(** * downloader.py: catalogue resolution, concurrent download, md5 verification

    A shallow embedding of [src/downloader.py].  Python values are modelled
    as follows:
    - [str] is a list of characters, each a Unicode code point ([list N]),
      with string literals;
    - [bytes] is a list of [Byte.byte];
    - the dicts [FILES], [user_entry] and [md_list] are association lists,
      because the program iterates over them in insertion order;
    - the files written by the downloader are a [gmap] from paths to file
      contents, the directories that exist a [gset] of paths;
    - exceptions are values of type [exn]; a computation that may raise
      returns [exn + A];
    - the coroutines of the downloads are states of a step function, and
      the order in which [asyncio] resumes them is a parameter.
    The outside world (HTTP server, errors of the disk, contents of the
    files that are read, the record that [asyncio] logs) is given by
    functions passed to the code. *)

From Stdlib Require Import ZArith NArith Lia.
From Stdlib Require Strings.String Numbers.DecimalString.
From stdpp Require Import base tactics option list gmap strings.

(** ** Strings and bytes

    A character of a Python [str] is a Unicode code point, a number.  A
    string literal of this file stands for the code points that its UTF-8
    text encodes, so that a character is one element of the list whatever
    its width in bytes. *)
Abbreviation char := N.
Abbreviation str := (list N).
Abbreviation bytes := (list Byte.byte).

Definition continuation (b : N) : option N :=
  if ((128 <=? b) && (b <? 192))%N then Some (b - 128)%N else None.

Fixpoint utf8_decode (l : list N) : option (list N) :=
  match l with
  | [] => Some []
  | b :: l1 =>
      if (b <? 128)%N then cons b <$> utf8_decode l1
      else if (b <? 192)%N then None
      else if (b <? 224)%N then
        match l1 with
        | c1 :: l2 =>
            x1 ← continuation c1;
            cons ((b - 192) * 64 + x1)%N <$> utf8_decode l2
        | _ => None
        end
      else if (b <? 240)%N then
        match l1 with
        | c1 :: c2 :: l3 =>
            x1 ← continuation c1; x2 ← continuation c2;
            cons (((b - 224) * 64 + x1) * 64 + x2)%N <$> utf8_decode l3
        | _ => None
        end
      else if (b <? 248)%N then
        match l1 with
        | c1 :: c2 :: c3 :: l4 =>
            x1 ← continuation c1; x2 ← continuation c2; x3 ← continuation c3;
            cons ((((b - 240) * 64 + x1) * 64 + x2) * 64 + x3)%N <$> utf8_decode l4
        | _ => None
        end
      else None
  end.

Definition utf8_encode_char (c : N) : option (list N) :=
  if (c <? 128)%N then Some [c]
  else if (c <? 2048)%N then Some [192 + c / 64; 128 + c mod 64]%N
  else if (c <? 65536)%N then
    Some [224 + c / 4096; 128 + (c / 64) mod 64; 128 + c mod 64]%N
  else if (c <? 1114112)%N then
    Some [240 + c / 262144; 128 + (c / 4096) mod 64; 128 + (c / 64) mod 64;
          128 + c mod 64]%N
  else None.

Definition str_of_literal (l : list Byte.byte) : option str :=
  utf8_decode (Byte.to_N <$> l).
Definition literal_of_str (s : str) : option (list Byte.byte) :=
  l ← mapM utf8_encode_char s;
  Some ((fun n => default Byte.x00 (Byte.of_N n)) <$> concat l).
Definition char_of_literal (l : list Byte.byte) : option N :=
  match str_of_literal l with Some [c] => Some c | _ => None end.
Definition literal_of_char (c : N) : option (list Byte.byte) := literal_of_str [c].
Definition bytes_of_literal (l : list Byte.byte) : bytes := l.

Declare Scope str_scope.
Delimit Scope str_scope with str.
String Notation str str_of_literal literal_of_str : str_scope.
Declare Scope pychar_scope.
Delimit Scope pychar_scope with char.
String Notation N char_of_literal literal_of_char : pychar_scope.
Declare Scope bytes_scope.
Delimit Scope bytes_scope with bytes.
String Notation bytes bytes_of_literal bytes_of_literal : bytes_scope.
Open Scope str_scope.

Example literal_ascii : "a/b" = [97; 47; 98]%N.
Proof. reflexivity. Qed.
Example literal_wide : "日本語" = [26085; 26412; 35486]%N.
Proof. reflexivity. Qed.
Example literal_widths : "é€😀" = [233; 8364; 128512]%N.
Proof. reflexivity. Qed.

(** ** Exceptions *)

Inductive exn :=
  | ValueError (msg : str)
  | UnboundLocalError (var : str)
  | OSError (msg : str)          (* open / read / write / stat failures *)
  | ClientError (msg : str).     (* aiohttp.ClientError and subclasses *)

Global Instance exn_eq_dec : EqDecision exn.
Proof. solve_decision. Defined.

(** The result of running a piece of Python: a value, an exception, or a
    behaviour that this development leaves out ([Unmodelled], which only
    [str.format] produces, see [PyStr.format]). *)
Inductive outcome (A : Type) :=
  | Returns (a : A)
  | Raises (e : exn)
  | Unmodelled.
Arguments Returns {A} a.
Arguments Raises {A} e.
Arguments Unmodelled {A}.

Global Instance outcome_bind : MBind outcome := fun A B k m =>
  match m with
  | Returns a => k a
  | Raises e => Raises e
  | Unmodelled => Unmodelled
  end.
Global Instance outcome_ret : MRet outcome := fun A a => Returns a.

(** ** The Python [str] methods used by the program *)

Module PyStr.

Definition nl : char := 10%N.
Definition backslash : char := 92%N.

(** [s.startswith(sub)] *)
Definition startswith (s sub : str) : bool := bool_decide (sub `prefix_of` s).

(** [sub in s] *)
Fixpoint contains (s sub : str) : bool :=
  startswith s sub ||
  match s with
  | [] => false
  | _ :: s' => contains s' sub
  end.

(** Highest index at which [sub] occurs in [s], if any. *)
Fixpoint rfind_nat (s sub : str) : option nat :=
  match s with
  | [] => if startswith [] sub then Some 0%nat else None
  | _ :: s' =>
      match rfind_nat s' sub with
      | Some i => Some (S i)
      | None => if startswith s sub then Some 0%nat else None
      end
  end.

(** [s.rfind(sub)]: the highest index, or [-1]. *)
Definition rfind (s sub : str) : Z :=
  match rfind_nat s sub with
  | Some i => Z.of_nat i
  | None => (-1)%Z
  end.

(** A slice bound [k] of a sequence of length [n], as Python clamps it. *)
Definition slice_index (n : nat) (k : Z) : nat :=
  if (k <? 0)%Z then Z.to_nat (Z.max 0 (k + Z.of_nat n))
  else Z.to_nat (Z.min k (Z.of_nat n)).

(** [s[:k]] and [s[k:]] *)
Definition slice_to (s : str) (k : Z) : str := take (slice_index (length s) k) s.
Definition slice_from (s : str) (k : Z) : str := drop (slice_index (length s) k) s.

(** [s.replace(old, new)] for a one-character [old], the only form the
    program uses ([replace("\\", "/")] and [replace("*", "{0}")]). *)
Definition replace (s : str) (old : char) (new : str) : str :=
  flat_map (fun c => if N.eqb c old then new else [c]) s.
Arguments replace s old%_char new.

Description of the task
Only the lines from the one containing "i => Some (S i)" through the one containing "Definition slice_to (s" are to be retyped, both boundary lines included, with no other material.

Output for this task
      | Some i => Some (S i)
      | None => if startswith s sub then Some 0%nat else None
      end
  end.

(** [s.rfind(sub)]: the highest index, or [-1]. *)
Definition rfind (s sub : str) : Z :=
  match rfind_nat s sub with
  | Some i => Z.of_nat i
  | None => (-1)%Z
  end.

(** A slice bound [k] of a sequence of length [n], as Python clamps it. *)
Definition slice_index (n : nat) (k : Z) : nat :=
  if (k <? 0)%Z then Z.to_nat (Z.max 0 (k + Z.of_nat n))
  else Z.to_nat (Z.min k (Z.of_nat n)).

(** [s[:k]] and [s[k:]] *)
Definition slice_to (s : str) (k : Z) : str := take (slice_index (length s) k) s.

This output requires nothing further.